──────── Working data ────────
(** Rewriting the frame boundaries changes neither order nor timestamps, and
    marks the end of the rewritten frame and nothing before it. *)
Lemma rewrite_boundaries_spec ps n frame_end :
  (frame_end <= length ps)%nat ->
  let out := rewrite_replay_frame_boundaries ps n frame_end in
  out = ps \/
  (length out = length ps /\
   forall i p, out !! i = Some p -> exists q, ps !! i = Some q /\ seq_no p = seq_no q /\ rtp_ts p = rtp_ts q /\
     ((i < frame_end)%nat -> marker p = (i =? frame_end - 1)%nat) /\ ((frame_end <= i)%nat -> p = q)).
Proof.
  intros Hle out. unfold out, rewrite_replay_frame_boundaries. destruct (ps !! n ≫= _) as [dd|]; [|by left]. right. split.
  { rewrite length_app, length_imap, length_take, length_drop. lia. }
  intros i p Hp. apply lookup_app_Some in Hp as [Hp|[Hi Hp]].
  - rewrite list_lookup_imap_Some in Hp. destruct Hp as (q & Hq & ->). apply lookup_take_Some in Hq as [Hq Hlt].
    destruct (rewrite_boundary_keeps dd n (frame_end - 1) i q) as (E1 & E2 & E3). exists q. split_and!; try done. lia.
  - rewrite length_imap, length_take in *. rewrite lookup_drop in Hp. exists p.
    replace (frame_end + (i - (frame_end `min` length ps)))%nat with i in Hp by lia. split_and!; try done. lia.
Qed.

Definition replay_ok (ps : list RtpPacket) : Prop :=
  Forall (fun p => 0 <= rtp_ticks p < 2 ^ 62) ps /\ linked ps /\
  exists p, last ps = Some p /\ seq_ok (seq_no p) /\ rtp_ticks p = clock src (seq_no p).

(** Any list of the prefix, then the segment, then perhaps rewritten. *)
Lemma assembled_ok prefix seg seg_ts out :
  Forall of_stream seg -> linked seg -> seg <> [] ->
  (forall p, seg !! 0%nat = Some p -> rtp_ticks p = seg_ts) ->
  Forall (fun p => rtp_ticks p = seg_ts) prefix ->
  out = rewrite_replay_frame_boundaries (prefix ++ seg) (length prefix) (length prefix + leading seg_ts seg) \/
  out = prefix ++ seg ->
  replay_ok out.
Proof.
  intros Hf Hl Hne Hhead Hpre Hout. destruct seg as [|x seg']; [done|]. set (seg := x :: seg') in *.
  assert (rtp_ticks x = seg_ts) as Hx by by apply Hhead.
  assert (leading seg_ts seg <= length seg)%nat as Hll by (clear; induction seg as [|y l IH]; cbn; [lia|case_match; lia]).
  assert (linked (prefix ++ seg)) as Hlink.
  { intros i a b Ha Hb. apply lookup_app_Some in Hb as [Hb|[Hi Hb]].
    - assert (prefix !! i = Some a) as Ha' by (rewrite lookup_app_l in Ha; [done|apply lookup_lt_Some in Hb; lia]).
      rewrite (Forall_lookup_1 _ _ _ _ Hpre Ha'), (Forall_lookup_1 _ _ _ _ Hpre Hb). lia.
    - apply lookup_app_Some in Ha as [Ha|[Hi' Ha]].
      + apply lookup_lt_Some in Ha as Hlt. replace (S i - length prefix)%nat with 0%nat in Hb by lia.
        rewrite (Forall_lookup_1 _ _ _ _ Hpre Ha), (Hhead _ Hb). lia.
      + replace (S i - length prefix)%nat with (S (i - length prefix)) in Hb by lia. by apply (Hl (i - length prefix)%nat). }
  assert (Forall (fun p => 0 <= rtp_ticks p < 2 ^ 62) (prefix ++ seg)) as Hb.
  { apply Forall_app. split.
    - eapply Forall_impl; [exact Hpre|]. intros p ->. rewrite <- Hx. apply Forall_cons in Hf as [(_ & _ & ? & _) _]. done.
    - eapply Forall_impl; [exact Hf|]. intros p (_ & _ & ? & _). done. }
  assert (exists p, last (prefix ++ seg) = Some p /\ seq_ok (seq_no p) /\ rtp_ticks p = clock src (seq_no p)) as (pl & El & Hpl).
  { destruct (last seg) as [p|] eqn:El; [|by apply last_None in El]. exists p. rewrite last_app, El. split; [done|].
    apply last_Some_elem_of in El. rewrite Forall_forall in Hf. by destruct (Hf _ El) as (? & ? & _). }
  destruct Hout as [Hout| ->]; [|by split_and!; [| |exists pl]].
  destruct (rewrite_boundaries_spec (prefix ++ seg) (length prefix) (length prefix + leading seg_ts seg)) as [E|[Elen Hr]];
    [rewrite length_app; lia| |]; rewrite <- Hout in *; [rewrite E; by split_and!; [| |exists pl]|].
  split_and!.
  - apply Forall_lookup. intros i p Hp. destruct (Hr i p Hp) as (q & Hq & _ & Et & _). rewrite Et.
    exact (Forall_lookup_1 _ _ _ _ Hb Hq).
  - intros i a b Ha Hb'. destruct (Hr i a Ha) as (qa & Hqa & _ & Eta & Hm & Hsame).
    destruct (Hr (S i) b Hb') as (qb & Hqb & _ & Etb & _). rewrite Eta, Etb.
    destruct (Hlink i qa qb Hqa Hqb) as [Hle Hmk]. split; [done|]. intros Hlt.
    destruct (decide (length prefix + leading seg_ts seg <= i)%nat) as [Hge|Hlt']; [rewrite Hsame by done; by apply Hmk|].
    rewrite Hm by lia. apply Nat.eqb_eq. destruct (decide (S i = length prefix + leading seg_ts seg)%nat); [lia|]. exfalso.
    assert (forall j q, (j < length prefix + leading seg_ts seg)%nat -> (prefix ++ seg) !! j = Some q -> rtp_ticks q = seg_ts) as Heq.
    { intros j q Hj Hq. apply lookup_app_Some in Hq as [Hq|[Hj' Hq]]; [exact (Forall_lookup_1 _ _ _ _ Hpre Hq)|].
      eapply leading_spec; [|exact Hq]. lia. }
    rewrite (Heq i qa), (Heq (S i) qb) in Hlt by (done || lia). lia.
  - rewrite last_lookup in El |- *. rewrite Elen. destruct (out !! pred (length (prefix ++ seg))) as [p|] eqn:Ep.
    + exists p. destruct (Hr _ _ Ep) as (q & Hq & Es & Et & _). rewrite El in Hq. injection Hq as <-. by rewrite Es, Et.
    + apply lookup_ge_None in Ep. apply lookup_lt_Some in El. lia.
Qed.

Lemma replay_is_ok c ps : cache_ok c -> replay c = Some ps -> replay_ok ps.
Proof.
  intros Hc H. unfold replay in H. apply bind_Some in H as (seg_ts & Ets & H).
  apply bind_Some in H as (start & Est & H). apply bind_Some in H as (n & En & H).
  destruct (co_segment _ Hc _ Est) as (p0 & n' & Hp0 & Ets' & En' & Hn). rewrite Ets in Ets'. injection Ets' as ->.
  pose proof (co_window _ Hc) as Hw. pose proof (co_newest _ Hc _ En) as Hno.
  pose proof (window_get_newest _ _ _ _ Hw Hp0 En) as Hle. pose proof (window_get_seq _ _ _ Hw Hp0) as Es0.
  assert (0 <= start) as Hs0 by (destruct (co_stored _ Hc _ _ Hp0) as [? _]; unfold seq_ok in *; lia).
  set (seg := contiguous_run _ _ _) in H. destruct (segment_replayable seg (rtp_ticks p0)) eqn:Er; [|done]. cbn [negb] in H.
  assert (Forall of_stream seg) as Hf.
  { apply Forall_lookup. intros k p Hk. eapply co_stored, contiguous_run_spec; [done|exact Hw|exact En|done|exact Hs0|exact Hk]. }
  assert (exists seg', seg = p0 :: seg') as [seg' Eseg].
  { unfold seg. destruct (Z.to_nat (n - start + 1)) as [|k] eqn:Ek; [lia|]. cbn [contiguous_run]. rewrite Hp0. eauto. }
  apply bind_Some in H as (prefix & Epre & H). injection H as H.
  apply (assembled_ok prefix seg (rtp_ticks p0)); try done.
  - by eapply replayable_linked.
  - by rewrite Eseg.
  - intros p. rewrite Eseg. by intros [= ->].
  - destruct (existsb _ seg); [by eapply prefix_ticks|]. injection Epre as <-. constructor.
  - rewrite <- H. case_match; [by left|by right].
Qed.

(** ** A replay can be decoded *)

Lemma rewrite_boundaries_nal ps n k :
  map nal (rewrite_replay_frame_boundaries ps n k) = map nal ps /\
  map is_keyframe (rewrite_replay_frame_boundaries ps n k) = map is_keyframe ps.
Proof.
  unfold rewrite_replay_frame_boundaries. destruct (ps !! n ≫= _) as [dd|]; [|done].
  assert (forall i p, nal (rewrite_boundary dd n (k - 1) i p) = nal p /\
                      is_keyframe (rewrite_boundary dd n (k - 1) i p) = is_keyframe p) as Hb.
  { intros i p. unfold rewrite_boundary. repeat case_match; done. }
  rewrite <- (take_drop k ps) at 3 6. rewrite !map_app. split; f_equal; apply list_eq; intros i;
    rewrite !list_lookup_fmap, list_lookup_imap; destruct (take k ps !! i); cbn; f_equal; apply Hb.
Qed.

Lemma existsb_map_eq {A B} (g : B -> bool) (f : A -> B) l k : map f l = map f k -> existsb (fun x => g (f x)) l = existsb (fun x => g (f x)) k.
Proof.
  revert k. induction l as [|x l IH]; intros [|y k] E; try done. injection E as E1 E2. cbn. by rewrite E1, (IH k E2).
Qed.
────────
Given the records above, restate word for word only the lines starting at the one with "assert (rtp_ticks x" and ending at the one with "rewrite (Forall_lookup_1 _ _ _ _ Hpre Ha'), (Forall_lookup_1".

Answer to this exercise
  assert (rtp_ticks x = seg_ts) as Hx by by apply Hhead.
  assert (leading seg_ts seg <= length seg)%nat as Hll by (clear; induction seg as [|y l IH]; cbn; [lia|case_match; lia]).
  assert (linked (prefix ++ seg)) as Hlink.
  { intros i a b Ha Hb. apply lookup_app_Some in Hb as [Hb|[Hi Hb]].
    - assert (prefix !! i = Some a) as Ha' by (rewrite lookup_app_l in Ha; [done|apply lookup_lt_Some in Hb; lia]).
      rewrite (Forall_lookup_1 _ _ _ _ Hpre Ha'), (Forall_lookup_1 _ _ _ _ Hpre Hb). lia.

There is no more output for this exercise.